The data Start Marker

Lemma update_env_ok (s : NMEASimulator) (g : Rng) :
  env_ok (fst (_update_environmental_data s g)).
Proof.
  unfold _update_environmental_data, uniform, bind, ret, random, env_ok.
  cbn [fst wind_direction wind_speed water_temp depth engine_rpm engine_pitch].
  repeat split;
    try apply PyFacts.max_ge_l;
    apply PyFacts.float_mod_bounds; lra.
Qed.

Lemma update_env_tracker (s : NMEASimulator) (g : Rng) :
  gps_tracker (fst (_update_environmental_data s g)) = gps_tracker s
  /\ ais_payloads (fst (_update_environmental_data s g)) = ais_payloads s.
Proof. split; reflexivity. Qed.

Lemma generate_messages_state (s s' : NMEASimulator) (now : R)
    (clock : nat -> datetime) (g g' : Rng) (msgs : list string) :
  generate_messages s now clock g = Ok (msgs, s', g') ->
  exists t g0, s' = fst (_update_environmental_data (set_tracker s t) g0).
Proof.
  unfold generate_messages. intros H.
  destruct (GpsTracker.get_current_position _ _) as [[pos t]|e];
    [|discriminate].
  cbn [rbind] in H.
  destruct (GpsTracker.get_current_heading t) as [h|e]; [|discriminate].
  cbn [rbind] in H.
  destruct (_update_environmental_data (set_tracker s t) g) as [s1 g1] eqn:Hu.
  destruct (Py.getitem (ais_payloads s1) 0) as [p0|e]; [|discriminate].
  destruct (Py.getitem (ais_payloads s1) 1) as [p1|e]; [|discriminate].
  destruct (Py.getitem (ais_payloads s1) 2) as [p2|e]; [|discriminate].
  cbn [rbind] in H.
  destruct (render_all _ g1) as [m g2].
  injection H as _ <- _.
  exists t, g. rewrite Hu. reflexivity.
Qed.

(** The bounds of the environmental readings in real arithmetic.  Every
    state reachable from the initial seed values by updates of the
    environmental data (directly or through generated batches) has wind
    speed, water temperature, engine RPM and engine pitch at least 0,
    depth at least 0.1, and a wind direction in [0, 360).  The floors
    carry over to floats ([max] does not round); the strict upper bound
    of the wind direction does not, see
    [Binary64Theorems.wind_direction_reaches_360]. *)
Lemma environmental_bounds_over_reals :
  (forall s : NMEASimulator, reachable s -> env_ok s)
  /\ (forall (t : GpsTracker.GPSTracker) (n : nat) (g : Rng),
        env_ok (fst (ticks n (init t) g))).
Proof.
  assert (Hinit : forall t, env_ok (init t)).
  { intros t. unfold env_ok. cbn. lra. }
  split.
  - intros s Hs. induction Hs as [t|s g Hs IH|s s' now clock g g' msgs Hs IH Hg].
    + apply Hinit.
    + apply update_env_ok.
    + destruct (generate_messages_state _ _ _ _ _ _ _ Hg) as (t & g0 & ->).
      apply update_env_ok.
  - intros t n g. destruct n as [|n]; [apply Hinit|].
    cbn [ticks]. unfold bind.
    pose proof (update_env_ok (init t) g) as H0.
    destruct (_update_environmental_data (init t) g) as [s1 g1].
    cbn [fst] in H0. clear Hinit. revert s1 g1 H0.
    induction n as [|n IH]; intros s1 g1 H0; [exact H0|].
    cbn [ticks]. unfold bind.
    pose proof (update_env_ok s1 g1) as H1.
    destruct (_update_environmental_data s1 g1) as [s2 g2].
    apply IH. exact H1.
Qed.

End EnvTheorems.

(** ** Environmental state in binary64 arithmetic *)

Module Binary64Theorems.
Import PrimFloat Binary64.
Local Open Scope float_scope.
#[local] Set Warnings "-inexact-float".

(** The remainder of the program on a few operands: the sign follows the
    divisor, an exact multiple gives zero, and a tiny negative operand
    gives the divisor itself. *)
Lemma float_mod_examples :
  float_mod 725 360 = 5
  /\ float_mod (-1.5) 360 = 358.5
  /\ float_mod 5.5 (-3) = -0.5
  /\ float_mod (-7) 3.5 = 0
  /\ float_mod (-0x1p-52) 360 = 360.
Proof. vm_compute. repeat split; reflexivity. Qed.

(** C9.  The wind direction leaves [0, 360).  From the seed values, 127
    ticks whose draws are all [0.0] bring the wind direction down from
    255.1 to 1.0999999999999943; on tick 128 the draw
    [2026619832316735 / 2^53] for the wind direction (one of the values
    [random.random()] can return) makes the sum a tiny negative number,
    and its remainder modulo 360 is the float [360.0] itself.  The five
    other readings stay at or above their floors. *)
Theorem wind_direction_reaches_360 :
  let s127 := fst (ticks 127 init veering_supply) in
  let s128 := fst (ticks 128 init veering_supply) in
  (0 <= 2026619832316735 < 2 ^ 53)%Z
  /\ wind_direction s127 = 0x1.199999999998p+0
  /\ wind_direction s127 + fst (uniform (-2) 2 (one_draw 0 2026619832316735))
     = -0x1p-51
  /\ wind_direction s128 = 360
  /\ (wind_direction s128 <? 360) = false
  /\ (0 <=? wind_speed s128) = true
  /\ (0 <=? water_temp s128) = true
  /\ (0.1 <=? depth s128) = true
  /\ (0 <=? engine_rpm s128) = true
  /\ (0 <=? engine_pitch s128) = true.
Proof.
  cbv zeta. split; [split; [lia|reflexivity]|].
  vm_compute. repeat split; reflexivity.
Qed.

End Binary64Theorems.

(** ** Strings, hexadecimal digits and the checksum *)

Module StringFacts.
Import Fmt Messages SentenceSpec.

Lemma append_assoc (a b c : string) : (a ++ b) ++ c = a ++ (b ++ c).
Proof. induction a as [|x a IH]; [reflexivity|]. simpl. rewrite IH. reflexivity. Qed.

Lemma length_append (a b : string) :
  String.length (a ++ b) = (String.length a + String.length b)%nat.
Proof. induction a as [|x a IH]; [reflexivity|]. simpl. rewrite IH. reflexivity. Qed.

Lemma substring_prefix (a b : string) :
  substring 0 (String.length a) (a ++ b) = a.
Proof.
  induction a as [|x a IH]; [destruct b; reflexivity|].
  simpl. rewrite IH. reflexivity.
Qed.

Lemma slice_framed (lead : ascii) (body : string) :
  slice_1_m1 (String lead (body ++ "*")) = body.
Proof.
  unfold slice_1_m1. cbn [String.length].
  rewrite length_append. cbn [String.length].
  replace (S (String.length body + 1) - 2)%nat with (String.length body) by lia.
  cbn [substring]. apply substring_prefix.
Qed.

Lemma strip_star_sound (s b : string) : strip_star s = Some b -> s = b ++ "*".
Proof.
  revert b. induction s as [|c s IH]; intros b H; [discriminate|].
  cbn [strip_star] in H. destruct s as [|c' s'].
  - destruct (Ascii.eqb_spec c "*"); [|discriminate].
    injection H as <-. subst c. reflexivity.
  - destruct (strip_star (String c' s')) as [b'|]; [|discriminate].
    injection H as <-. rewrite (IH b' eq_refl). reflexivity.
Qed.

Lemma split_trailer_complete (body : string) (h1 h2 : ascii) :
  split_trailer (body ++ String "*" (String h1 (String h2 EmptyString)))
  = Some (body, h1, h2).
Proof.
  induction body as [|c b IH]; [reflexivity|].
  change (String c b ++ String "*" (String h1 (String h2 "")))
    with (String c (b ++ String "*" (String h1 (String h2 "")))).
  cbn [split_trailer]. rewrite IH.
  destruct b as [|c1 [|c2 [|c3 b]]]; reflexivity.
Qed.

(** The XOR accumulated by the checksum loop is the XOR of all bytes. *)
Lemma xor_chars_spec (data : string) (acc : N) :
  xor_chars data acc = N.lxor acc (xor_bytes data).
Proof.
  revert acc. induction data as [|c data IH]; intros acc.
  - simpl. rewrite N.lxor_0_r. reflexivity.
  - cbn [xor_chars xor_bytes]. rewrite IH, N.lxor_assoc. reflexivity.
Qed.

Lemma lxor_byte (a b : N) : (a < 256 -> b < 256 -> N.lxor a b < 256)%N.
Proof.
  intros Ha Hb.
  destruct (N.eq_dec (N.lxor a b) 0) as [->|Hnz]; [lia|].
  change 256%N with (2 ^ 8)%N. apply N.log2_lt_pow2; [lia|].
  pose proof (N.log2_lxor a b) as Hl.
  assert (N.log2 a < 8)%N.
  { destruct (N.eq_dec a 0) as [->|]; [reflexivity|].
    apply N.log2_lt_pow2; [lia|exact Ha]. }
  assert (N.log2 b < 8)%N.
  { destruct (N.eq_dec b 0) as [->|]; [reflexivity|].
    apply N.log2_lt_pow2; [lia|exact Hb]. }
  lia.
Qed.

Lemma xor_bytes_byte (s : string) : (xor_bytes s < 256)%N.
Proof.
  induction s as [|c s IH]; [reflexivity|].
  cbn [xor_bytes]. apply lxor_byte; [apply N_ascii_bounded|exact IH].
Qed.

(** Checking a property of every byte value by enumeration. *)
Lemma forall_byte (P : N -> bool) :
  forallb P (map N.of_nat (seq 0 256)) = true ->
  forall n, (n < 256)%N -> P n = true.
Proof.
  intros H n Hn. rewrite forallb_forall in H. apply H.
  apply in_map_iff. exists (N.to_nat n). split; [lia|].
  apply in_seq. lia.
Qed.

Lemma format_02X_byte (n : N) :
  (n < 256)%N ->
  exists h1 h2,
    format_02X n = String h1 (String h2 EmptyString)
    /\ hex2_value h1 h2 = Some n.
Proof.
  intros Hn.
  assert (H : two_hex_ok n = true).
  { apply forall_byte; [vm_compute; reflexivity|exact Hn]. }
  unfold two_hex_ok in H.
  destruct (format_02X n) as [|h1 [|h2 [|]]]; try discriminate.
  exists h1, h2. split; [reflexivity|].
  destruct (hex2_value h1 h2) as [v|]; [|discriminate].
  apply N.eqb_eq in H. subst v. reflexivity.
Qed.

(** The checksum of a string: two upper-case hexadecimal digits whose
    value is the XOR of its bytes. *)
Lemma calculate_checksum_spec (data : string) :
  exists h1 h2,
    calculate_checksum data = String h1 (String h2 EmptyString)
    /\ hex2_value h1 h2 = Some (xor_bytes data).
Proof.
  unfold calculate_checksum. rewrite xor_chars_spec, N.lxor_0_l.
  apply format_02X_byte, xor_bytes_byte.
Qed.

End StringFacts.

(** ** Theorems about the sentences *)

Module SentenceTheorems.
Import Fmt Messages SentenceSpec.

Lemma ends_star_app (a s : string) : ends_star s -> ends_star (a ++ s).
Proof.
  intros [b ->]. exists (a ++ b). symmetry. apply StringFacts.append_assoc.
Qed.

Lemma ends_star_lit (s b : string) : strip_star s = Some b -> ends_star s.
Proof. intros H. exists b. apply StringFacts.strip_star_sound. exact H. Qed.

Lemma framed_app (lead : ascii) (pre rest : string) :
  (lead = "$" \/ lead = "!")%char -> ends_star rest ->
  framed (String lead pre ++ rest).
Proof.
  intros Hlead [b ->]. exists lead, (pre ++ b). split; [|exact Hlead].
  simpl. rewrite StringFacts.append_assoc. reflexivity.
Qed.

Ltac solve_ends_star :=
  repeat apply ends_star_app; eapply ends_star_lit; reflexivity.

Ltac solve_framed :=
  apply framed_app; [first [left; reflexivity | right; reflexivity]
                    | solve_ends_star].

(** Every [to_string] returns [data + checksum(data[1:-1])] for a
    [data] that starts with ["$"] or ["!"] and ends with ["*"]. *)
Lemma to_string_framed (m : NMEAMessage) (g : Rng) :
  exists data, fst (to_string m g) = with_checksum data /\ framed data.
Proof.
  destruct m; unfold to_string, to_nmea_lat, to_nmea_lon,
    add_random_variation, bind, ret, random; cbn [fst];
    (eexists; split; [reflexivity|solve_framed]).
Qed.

The data End Marker
The data Start Marker

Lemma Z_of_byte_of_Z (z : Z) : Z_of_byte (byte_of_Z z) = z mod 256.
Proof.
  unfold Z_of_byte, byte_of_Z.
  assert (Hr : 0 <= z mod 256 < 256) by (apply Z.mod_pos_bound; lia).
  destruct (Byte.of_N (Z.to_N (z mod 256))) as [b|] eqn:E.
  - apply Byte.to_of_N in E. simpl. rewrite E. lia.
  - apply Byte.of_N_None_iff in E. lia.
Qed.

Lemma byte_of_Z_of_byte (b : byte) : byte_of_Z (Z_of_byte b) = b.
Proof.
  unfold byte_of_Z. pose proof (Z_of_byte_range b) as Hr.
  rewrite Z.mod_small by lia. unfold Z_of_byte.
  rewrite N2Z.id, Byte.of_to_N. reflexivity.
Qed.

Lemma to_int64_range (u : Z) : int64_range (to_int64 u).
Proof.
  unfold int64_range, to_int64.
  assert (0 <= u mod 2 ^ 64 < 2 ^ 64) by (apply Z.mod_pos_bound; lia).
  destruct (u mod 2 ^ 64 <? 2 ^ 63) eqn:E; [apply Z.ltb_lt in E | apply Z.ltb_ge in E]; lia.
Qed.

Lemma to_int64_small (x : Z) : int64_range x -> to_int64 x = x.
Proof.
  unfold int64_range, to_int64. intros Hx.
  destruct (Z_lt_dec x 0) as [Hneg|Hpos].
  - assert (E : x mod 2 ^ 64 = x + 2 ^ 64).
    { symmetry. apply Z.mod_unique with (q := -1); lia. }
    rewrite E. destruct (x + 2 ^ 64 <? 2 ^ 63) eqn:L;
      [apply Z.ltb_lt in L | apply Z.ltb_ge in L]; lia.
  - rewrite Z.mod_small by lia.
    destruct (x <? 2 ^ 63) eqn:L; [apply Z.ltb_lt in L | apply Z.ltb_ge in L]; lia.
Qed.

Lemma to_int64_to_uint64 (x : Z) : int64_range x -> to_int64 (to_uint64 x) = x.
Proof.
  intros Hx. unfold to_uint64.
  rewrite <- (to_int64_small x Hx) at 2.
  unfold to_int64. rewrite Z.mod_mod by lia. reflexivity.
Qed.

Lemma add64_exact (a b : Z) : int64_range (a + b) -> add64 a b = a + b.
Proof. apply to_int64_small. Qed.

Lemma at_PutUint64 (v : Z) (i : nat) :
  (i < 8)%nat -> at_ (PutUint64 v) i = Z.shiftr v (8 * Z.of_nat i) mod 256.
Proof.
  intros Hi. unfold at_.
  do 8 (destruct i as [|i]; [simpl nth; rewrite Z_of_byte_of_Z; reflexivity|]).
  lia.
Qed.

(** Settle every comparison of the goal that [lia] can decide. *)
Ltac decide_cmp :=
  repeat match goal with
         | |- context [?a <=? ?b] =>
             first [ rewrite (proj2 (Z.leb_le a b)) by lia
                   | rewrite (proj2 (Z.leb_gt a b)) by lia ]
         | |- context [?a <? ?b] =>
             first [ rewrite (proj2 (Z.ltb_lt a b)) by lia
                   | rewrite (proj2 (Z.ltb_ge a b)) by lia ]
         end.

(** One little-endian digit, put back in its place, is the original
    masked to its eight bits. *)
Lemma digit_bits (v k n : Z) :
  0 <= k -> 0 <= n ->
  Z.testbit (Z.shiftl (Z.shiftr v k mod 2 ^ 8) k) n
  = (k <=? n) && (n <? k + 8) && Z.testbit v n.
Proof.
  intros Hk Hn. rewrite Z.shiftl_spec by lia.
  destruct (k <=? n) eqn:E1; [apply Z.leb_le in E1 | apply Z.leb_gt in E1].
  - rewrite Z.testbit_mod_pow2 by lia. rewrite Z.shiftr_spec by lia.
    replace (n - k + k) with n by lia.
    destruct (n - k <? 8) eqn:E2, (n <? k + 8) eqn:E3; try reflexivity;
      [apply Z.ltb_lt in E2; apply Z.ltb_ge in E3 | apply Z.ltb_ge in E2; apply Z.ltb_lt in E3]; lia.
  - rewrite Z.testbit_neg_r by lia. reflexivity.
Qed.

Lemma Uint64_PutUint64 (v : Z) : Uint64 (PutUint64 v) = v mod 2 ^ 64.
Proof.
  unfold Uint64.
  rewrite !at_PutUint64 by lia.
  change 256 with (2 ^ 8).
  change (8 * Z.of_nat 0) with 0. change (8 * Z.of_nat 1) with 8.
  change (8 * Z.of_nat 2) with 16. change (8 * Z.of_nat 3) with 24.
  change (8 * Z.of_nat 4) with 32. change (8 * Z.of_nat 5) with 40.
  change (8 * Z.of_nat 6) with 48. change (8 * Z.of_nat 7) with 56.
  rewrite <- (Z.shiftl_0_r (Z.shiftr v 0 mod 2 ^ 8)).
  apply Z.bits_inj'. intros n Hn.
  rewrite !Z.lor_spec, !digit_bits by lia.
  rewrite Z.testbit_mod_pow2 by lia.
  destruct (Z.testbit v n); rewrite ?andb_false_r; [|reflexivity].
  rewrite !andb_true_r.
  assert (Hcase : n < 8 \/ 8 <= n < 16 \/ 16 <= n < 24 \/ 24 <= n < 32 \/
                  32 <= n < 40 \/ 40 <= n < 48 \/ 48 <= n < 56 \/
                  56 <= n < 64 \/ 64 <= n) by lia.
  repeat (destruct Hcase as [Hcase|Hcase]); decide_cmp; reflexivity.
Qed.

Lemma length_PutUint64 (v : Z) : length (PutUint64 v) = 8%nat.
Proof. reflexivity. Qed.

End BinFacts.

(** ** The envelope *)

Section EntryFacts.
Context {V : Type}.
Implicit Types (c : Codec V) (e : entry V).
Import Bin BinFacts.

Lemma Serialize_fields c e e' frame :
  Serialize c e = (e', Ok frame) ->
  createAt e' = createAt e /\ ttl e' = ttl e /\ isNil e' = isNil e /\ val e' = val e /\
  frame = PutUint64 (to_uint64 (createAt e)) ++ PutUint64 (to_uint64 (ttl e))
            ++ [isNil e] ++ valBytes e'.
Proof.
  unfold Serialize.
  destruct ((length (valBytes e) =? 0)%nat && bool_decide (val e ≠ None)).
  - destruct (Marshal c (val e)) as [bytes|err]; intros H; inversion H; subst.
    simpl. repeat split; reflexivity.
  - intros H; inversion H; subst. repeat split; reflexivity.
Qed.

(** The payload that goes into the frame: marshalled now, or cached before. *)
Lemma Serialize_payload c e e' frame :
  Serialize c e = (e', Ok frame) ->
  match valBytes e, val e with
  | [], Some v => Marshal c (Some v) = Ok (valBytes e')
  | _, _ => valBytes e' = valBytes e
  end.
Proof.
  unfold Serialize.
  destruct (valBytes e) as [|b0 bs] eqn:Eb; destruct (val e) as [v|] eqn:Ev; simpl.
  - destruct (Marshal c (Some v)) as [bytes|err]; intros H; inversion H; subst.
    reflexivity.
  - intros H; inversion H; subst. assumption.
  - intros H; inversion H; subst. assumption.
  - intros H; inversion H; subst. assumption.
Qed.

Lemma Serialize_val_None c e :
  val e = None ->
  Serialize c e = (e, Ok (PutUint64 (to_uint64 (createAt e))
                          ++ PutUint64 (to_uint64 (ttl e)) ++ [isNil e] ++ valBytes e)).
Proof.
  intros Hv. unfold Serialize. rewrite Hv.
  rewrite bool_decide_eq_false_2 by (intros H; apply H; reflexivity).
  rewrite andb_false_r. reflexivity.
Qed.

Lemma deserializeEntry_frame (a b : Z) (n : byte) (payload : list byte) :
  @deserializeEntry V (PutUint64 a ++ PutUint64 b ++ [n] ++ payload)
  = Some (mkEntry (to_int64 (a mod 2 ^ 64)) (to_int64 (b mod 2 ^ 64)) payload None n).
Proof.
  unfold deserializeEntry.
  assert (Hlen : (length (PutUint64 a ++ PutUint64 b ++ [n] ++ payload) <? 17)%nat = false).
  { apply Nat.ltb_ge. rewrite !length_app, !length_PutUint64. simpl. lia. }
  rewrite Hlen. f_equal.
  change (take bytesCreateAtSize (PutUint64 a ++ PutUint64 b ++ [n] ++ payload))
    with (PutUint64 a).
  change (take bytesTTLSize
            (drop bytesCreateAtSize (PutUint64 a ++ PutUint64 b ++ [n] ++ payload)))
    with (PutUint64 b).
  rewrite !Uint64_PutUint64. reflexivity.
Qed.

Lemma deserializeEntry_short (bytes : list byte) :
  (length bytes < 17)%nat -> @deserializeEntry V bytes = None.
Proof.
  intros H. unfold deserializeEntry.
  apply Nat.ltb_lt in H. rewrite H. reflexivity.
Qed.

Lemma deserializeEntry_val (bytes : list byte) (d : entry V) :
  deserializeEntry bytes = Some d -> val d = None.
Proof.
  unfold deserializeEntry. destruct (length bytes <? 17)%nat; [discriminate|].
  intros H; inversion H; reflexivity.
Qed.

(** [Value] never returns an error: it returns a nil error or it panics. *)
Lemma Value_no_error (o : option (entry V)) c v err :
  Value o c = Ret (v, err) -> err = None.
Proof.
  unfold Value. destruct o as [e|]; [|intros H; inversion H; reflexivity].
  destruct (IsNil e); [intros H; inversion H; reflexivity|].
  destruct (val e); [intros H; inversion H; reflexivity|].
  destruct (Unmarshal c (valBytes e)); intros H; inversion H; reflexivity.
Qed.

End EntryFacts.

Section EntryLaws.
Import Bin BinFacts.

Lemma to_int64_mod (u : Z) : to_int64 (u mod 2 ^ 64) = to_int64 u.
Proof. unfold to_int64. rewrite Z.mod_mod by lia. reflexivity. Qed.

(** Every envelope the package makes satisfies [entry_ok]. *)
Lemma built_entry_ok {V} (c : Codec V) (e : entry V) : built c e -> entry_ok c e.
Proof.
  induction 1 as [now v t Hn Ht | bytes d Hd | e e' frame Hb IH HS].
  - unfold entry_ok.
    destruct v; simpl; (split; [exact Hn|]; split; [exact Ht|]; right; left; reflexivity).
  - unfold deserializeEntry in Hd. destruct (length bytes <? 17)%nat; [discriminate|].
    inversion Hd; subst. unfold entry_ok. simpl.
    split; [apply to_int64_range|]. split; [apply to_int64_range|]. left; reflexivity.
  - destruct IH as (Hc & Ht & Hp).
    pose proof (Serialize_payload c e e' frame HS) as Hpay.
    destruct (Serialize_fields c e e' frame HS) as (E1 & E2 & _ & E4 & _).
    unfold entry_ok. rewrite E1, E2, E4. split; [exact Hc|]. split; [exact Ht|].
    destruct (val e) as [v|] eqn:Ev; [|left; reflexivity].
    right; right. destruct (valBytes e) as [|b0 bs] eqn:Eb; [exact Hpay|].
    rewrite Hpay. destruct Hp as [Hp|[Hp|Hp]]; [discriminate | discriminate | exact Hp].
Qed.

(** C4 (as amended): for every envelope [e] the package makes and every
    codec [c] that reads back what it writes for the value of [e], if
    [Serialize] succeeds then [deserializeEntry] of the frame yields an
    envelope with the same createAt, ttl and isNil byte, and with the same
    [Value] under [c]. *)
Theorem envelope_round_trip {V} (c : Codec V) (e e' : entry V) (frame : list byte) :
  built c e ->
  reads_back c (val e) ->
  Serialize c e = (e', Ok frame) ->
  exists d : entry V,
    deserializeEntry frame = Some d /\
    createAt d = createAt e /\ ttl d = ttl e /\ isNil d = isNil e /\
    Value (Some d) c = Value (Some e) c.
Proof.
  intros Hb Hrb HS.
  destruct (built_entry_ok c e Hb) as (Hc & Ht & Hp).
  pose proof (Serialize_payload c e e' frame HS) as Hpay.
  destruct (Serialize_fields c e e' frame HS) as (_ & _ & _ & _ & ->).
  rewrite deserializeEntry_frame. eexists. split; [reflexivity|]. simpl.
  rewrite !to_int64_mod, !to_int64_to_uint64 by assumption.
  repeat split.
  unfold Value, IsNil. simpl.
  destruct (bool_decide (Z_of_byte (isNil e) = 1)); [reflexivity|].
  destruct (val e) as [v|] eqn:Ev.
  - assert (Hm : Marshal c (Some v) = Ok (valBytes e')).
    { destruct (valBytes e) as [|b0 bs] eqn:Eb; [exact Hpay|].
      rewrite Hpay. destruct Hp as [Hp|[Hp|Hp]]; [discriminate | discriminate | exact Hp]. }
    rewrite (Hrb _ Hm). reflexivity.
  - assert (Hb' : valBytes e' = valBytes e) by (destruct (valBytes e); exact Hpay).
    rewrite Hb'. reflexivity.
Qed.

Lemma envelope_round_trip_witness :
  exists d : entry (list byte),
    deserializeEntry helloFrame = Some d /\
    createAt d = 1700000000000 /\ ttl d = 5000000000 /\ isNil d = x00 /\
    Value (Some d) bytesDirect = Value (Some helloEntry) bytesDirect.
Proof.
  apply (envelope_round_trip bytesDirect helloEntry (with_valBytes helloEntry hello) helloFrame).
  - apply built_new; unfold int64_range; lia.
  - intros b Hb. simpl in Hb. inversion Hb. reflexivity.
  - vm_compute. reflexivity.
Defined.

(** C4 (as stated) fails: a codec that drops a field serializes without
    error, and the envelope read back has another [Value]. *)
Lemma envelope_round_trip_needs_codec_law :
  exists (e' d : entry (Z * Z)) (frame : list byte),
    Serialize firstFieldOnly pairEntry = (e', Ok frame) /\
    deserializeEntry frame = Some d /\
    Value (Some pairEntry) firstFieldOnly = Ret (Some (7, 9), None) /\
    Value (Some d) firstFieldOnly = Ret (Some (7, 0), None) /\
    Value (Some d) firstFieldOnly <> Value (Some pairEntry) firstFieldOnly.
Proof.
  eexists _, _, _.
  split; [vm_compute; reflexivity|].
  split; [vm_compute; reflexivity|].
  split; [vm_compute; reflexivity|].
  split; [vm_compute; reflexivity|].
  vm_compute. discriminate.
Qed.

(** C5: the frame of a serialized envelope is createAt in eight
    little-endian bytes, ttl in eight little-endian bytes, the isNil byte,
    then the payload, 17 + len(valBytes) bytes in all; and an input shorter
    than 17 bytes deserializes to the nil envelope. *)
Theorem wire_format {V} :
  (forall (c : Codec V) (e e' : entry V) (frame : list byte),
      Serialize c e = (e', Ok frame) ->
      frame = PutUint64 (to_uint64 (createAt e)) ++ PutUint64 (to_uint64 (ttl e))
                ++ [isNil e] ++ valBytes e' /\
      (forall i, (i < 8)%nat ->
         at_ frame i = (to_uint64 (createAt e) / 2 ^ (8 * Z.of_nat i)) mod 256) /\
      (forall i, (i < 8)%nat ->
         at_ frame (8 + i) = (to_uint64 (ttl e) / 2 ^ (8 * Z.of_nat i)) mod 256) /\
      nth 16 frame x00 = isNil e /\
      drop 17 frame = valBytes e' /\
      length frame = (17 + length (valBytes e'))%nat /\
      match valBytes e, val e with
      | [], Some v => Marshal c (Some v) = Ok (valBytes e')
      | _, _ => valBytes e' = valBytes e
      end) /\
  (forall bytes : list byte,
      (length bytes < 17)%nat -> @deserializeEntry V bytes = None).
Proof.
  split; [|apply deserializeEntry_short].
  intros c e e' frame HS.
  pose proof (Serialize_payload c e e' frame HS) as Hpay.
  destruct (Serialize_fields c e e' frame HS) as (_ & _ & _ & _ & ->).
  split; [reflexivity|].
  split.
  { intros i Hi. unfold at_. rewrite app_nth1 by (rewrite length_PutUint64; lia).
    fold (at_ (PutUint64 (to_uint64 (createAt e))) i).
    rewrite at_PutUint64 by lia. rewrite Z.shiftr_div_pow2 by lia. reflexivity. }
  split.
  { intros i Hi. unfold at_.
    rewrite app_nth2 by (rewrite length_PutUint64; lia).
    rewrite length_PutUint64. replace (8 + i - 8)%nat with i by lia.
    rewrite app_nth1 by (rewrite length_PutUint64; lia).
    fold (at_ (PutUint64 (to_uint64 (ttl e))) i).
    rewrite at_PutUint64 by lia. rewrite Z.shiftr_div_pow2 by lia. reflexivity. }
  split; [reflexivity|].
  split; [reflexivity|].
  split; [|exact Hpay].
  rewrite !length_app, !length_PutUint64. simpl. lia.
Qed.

The data End Marker

For this exercise, repeat exactly the lines of the data above from the one with "Lemma update_env_ok (s" down to the one with "(** The bounds", both end lines included.

• **Written solution**
Lemma update_env_ok (s : NMEASimulator) (g : Rng) :
  env_ok (fst (_update_environmental_data s g)).
Proof.
  unfold _update_environmental_data, uniform, bind, ret, random, env_ok.
  cbn [fst wind_direction wind_speed water_temp depth engine_rpm engine_pitch].
  repeat split;
    try apply PyFacts.max_ge_l;
    apply PyFacts.float_mod_bounds; lra.
Qed.

Lemma update_env_tracker (s : NMEASimulator) (g : Rng) :
  gps_tracker (fst (_update_environmental_data s g)) = gps_tracker s
  /\ ais_payloads (fst (_update_environmental_data s g)) = ais_payloads s.
Proof. split; reflexivity. Qed.

Lemma generate_messages_state (s s' : NMEASimulator) (now : R)
    (clock : nat -> datetime) (g g' : Rng) (msgs : list string) :
  generate_messages s now clock g = Ok (msgs, s', g') ->
  exists t g0, s' = fst (_update_environmental_data (set_tracker s t) g0).
Proof.
  unfold generate_messages. intros H.
  destruct (GpsTracker.get_current_position _ _) as [[pos t]|e];
    [|discriminate].
  cbn [rbind] in H.
  destruct (GpsTracker.get_current_heading t) as [h|e]; [|discriminate].
  cbn [rbind] in H.
  destruct (_update_environmental_data (set_tracker s t) g) as [s1 g1] eqn:Hu.
  destruct (Py.getitem (ais_payloads s1) 0) as [p0|e]; [|discriminate].
  destruct (Py.getitem (ais_payloads s1) 1) as [p1|e]; [|discriminate].
  destruct (Py.getitem (ais_payloads s1) 2) as [p2|e]; [|discriminate].
  cbn [rbind] in H.
  destruct (render_all _ g1) as [m g2].
  injection H as _ <- _.
  exists t, g. rewrite Hu. reflexivity.
Qed.

(** The bounds of the environmental readings in real arithmetic.  Every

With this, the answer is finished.